Take Toronto for example: http://www.fraserinstitute.ca/shared/readmore.asp? ... - crash331, on 10/10/2007, -1/+5It certainly does. Maybe not immediately. But if you piss in a Starbucks then they have a higher water bill, then they must start making more profits in order to pay for the higher water bill, and the only way to make more profits is to charge more or reduce costs.
So your 5 buck latte now either tastes like ***** or will cost $5.50. - Waterrat, on 10/10/2007, -1/+5 It's not just the poor that use public transit...Lots of average folks use it...Blind and visually impaired use it, the elderly use it,kids who can't drive use it,, tourists use it,etc.
- akatherder, on 10/10/2007, -1/+5Take a city like Detroit. Almost everyone who works downtown lives in the suburbs 30-60 minutes away.

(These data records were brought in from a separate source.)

Lemma set_pending_promote i s :
  set_pending i s = (Ok (), set_jobs (promote_ids [i] (jobs s)) s).
Proof.
  unfold set_pending, modify. do 2 f_equal. apply map_eq. intros j. unfold promote_ids.
  rewrite !lookup_update_where. destruct (jobs s !! j) as [r|]; [|done]. simpl. f_equal.
  unfold has_id. destruct (decide (j = i)) as [->|Hne].
  - by rewrite !bool_decide_eq_true_2 by set_solver.
  - rewrite !bool_decide_eq_false_2; [done|set_solver|done].
Qed.

Lemma set_jobs_twice m m' s : set_jobs m (set_jobs m' s) = set_jobs m s.
Proof. done. Qed.

Lemma set_jobs_id s : set_jobs (jobs s) s = s.
Proof. by destruct s. Qed.

(** ** The loops *)

(** The identifiers of the records of [l] whose dependencies are done. *)
Definition ready_ids (m : table) (l : list JobRecord) : list Ulid :=
  id <$> filter (λ dep, deps_done m (await_ids dep) = true) l.

Lemma ready_ids_promote ids m l : ready_ids (promote_ids ids m) l = ready_ids m l.
Proof.
  unfold ready_ids. f_equal. apply list_filter_iff. intros dep. by rewrite deps_done_promote.
Qed.

Lemma cascade_loop deps s :
  for_each cascade_one deps s
  = (Ok (), set_jobs (promote_ids (ready_ids (jobs s) deps) (jobs s)) s).
Proof.
  revert s. induction deps as [|dep deps IH]; intros s.
  { cbn. unfold ready_ids. simpl. by rewrite promote_ids_nil, set_jobs_id. }
  cbn [for_each]. unfold mbind, op_bind, cascade_one at 1, mbind, op_bind.
  rewrite all_jobs_done_spec. unfold ready_ids. rewrite filter_cons.
  destruct (deps_done (jobs s) (await_ids dep)) eqn:E.
  - rewrite set_pending_promote, IH, decide_True by done. f_equal.
    rewrite set_jobs_twice. f_equal. cbn [jobs set_jobs]. rewrite ready_ids_promote.
    apply promote_ids_app.
  - rewrite decide_False by done. apply IH.
Qed.

(** The records the sweep promotes, in the order of the selection. *)
Definition stranded_ready (m : table) (l : list JobRecord) : list JobRecord :=
  filter (λ dep, await_ids dep ≠ [] ∧ deps_done m (await_ids dep) = true) l.

Lemma stranded_ready_promote ids m l :
  stranded_ready (promote_ids ids m) l = stranded_ready m l.
Proof. apply list_filter_iff. intros dep. by rewrite deps_done_promote. Qed.

Lemma stranded_loop records n s :
  promote_stranded_loop (serialize_record <$> records) n s
  = (Ok (n + Z.of_nat (length (stranded_ready (jobs s) records))),
     set_jobs (promote_ids (id <$> stranded_ready (jobs s) records) (jobs s)) s).
Proof.
  revert n s. induction records as [|dep records IH]; intros n s.
  { cbn. by rewrite promote_ids_nil, set_jobs_id, Z.add_0_r. }
  cbn [promote_stranded_loop fmap list_fmap]. unfold mbind, op_bind, lift. cbn [deserialize_record serialize_record].
  unfold stranded_ready. rewrite filter_cons. case_decide as Ha.
  { rewrite decide_False by naive_solver. apply IH. }
  rewrite all_jobs_done_spec. destruct (deps_done (jobs s) (await_ids dep)) eqn:E.
  - rewrite set_pending_promote, IH, decide_True by done. cbn [jobs set_jobs length fmap list_fmap].
    rewrite stranded_ready_promote, set_jobs_twice, promote_ids_app. f_equal. f_equal.
    fold (stranded_ready (jobs s) records). lia.
  - rewrite decide_False by naive_solver. apply IH.
Qed.

(** ** Exact effects *)

Definition waiting_decodable (m : table) : Prop :=
  ∀ j r, m !! j = Some r → c_status r = "Waiting" → ∃ record, c_payload r = Json record.

(** The dependencies a row carries in its [await_jobs] column are listed once each, and all of
    them are done.  A row that lists a done job twice is not ready: the code compares the number
    of done jobs it finds with the number of identifiers. *)
Definition column_ready (m : table) (r : row) : bool :=
  deps_done m (default [] (c_await_jobs r)).

(** The record in a row, when there is one. *)
Definition record_in (r : row) : option JobRecord :=
  match c_payload r with Json record => Some record | Corrupt _ => None end.

Lemma await_column_ids record : default [] (await_column record) = await_ids record.
Proof.
  unfold await_column, await_ids. case_decide as E; [|done]. by rewrite E.
Qed.

(** The selected waiting rows as records: they decode, and each record carries the
    identifier and the dependencies of its row. *)
Lemma selected_records p m :
  table_ok m → waiting_decodable m →
  (∀ j r, p j r = true → c_status r = "Waiting") →
  ∃ records, (λ x, c_payload x.2) <$> select_where p m = serialize_record <$> records
    ∧ collect_results (λ x, deserialize_record (c_payload x.2)) (select_where p m) = Ok records
    ∧ ∀ j, ∀ P : list Ulid → Prop,
        (∃ record, record ∈ records ∧ id record = j ∧ P (await_ids record))
        ↔ (∃ r, m !! j = Some r ∧ p j r = true ∧ P (default [] (c_await_jobs r))).
Proof.
  intros Hok Hdec Hp.
  assert (∀ x, x ∈ select_where p m →
    ∃ record, c_payload x.2 = Json record ∧ m !! x.1 = Some x.2 ∧ p x.1 x.2 = true
      ∧ id record = x.1 ∧ c_await_jobs x.2 = await_column record) as Hx.
  { intros [j r] [Hj Hr]%elem_of_select_where. destruct (Hdec j r Hj (Hp _ _ Hr)) as [record Hrec].
    destruct (ok_payload _ _ (Hok _ _ Hj) _ Hrec) as (? & ? & _). eauto 10. }
  exists (omap (λ x, record_in x.2) (select_where p m)).
  assert (∀ x, x ∈ select_where p m → p x.1 x.2 = true ∧ m !! x.1 = Some x.2) as Hsel.
  { by intros [j r] [? ?]%elem_of_select_where. }
  split_and!.
  - clear Hsel. induction (select_where p m) as [|x l IH]; [done|].
    destruct (Hx x ltac:(by left)) as (record & Hrec & _). cbn.
    unfold record_in at 1. rewrite Hrec. simpl. f_equal. apply IH. intros y Hy. apply Hx. by right.
  - clear Hsel. induction (select_where p m) as [|x l IH]; [done|].
    destruct (Hx x ltac:(by left)) as (record & Hrec & _). cbn.
    unfold record_in at 1. rewrite Hrec. simpl. rewrite IH; [done|]. intros y Hy. apply Hx. by right.
  - intros j P. split.
    + intros (record & Hin & <- & HP). apply list_elem_of_omap in Hin as (x & Hin & Hrec).
      destruct (Hx x Hin) as (record' & Hrec' & Hm & Hpx & Hid & Haw). unfold record_in in Hrec.
      rewrite Hrec' in Hrec. simplify_eq. exists x.2. rewrite Hid. split_and!; [done..|].
      by rewrite Haw, await_column_ids.
    + intros (r & Hj & Hr & HP). assert ((j, r) ∈ select_where p m) as Hin
        by by apply elem_of_select_where.
      destruct (Hx _ Hin) as (record & Hrec & _ & _ & Hid & Haw). exists record. simpl in *.
      split_and!; [|done|by rewrite Haw, await_column_ids in HP].
      apply list_elem_of_omap. exists (j, r). split; [done|]. unfold record_in. simpl. by rewrite Hrec.
Qed.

Am I going to drive an hour, park my car and hop on a bus for the last 5 miles?
- islingt0ner, on 10/10/2007, -17/+21public good always work in theory.
- thall, on 10/10/2007, -2/+6Free markets heavily restricted by government aren't free at all. The government either needs to be all in (regulate and fund) or all out (no regulation and no funding), this half-in/half-out mix of regulation without funding is what's screwing it up as it creates a legal but unchecked monopoly.
- it5five, on 10/10/2007, -0/+4I am so sick of capitalist pigs invading digg.
The private/free market is NOT ALWAYS RIGHT. - pw378, on 10/10/2007, -0/+3and now 'Oxygen bars' are showing up in the malls....
- Aupajo, on 10/10/2007, -1/+4...for now...
- PhantomBantam, on 10/10/2007, -3/+6Wait, you believe that? Do you have any idea how heavily regulated the health care industry is? Do you really think ***** HMOs arose from the free market? The fact that the US government pays more on health care per GDP than any other country is not a sign of incredible influence in the running of the health system?
- jmknsd, on 10/10/2007, -2/+5something like this is usually paid for at the city level, right?
- reddevil3, on 10/10/2007, -0/+3In Gainesville FL the bus system works surprisingly well (not perfect of course). I'm quite pleased with it. But as everywhere it should be left up to the states/cities/etc.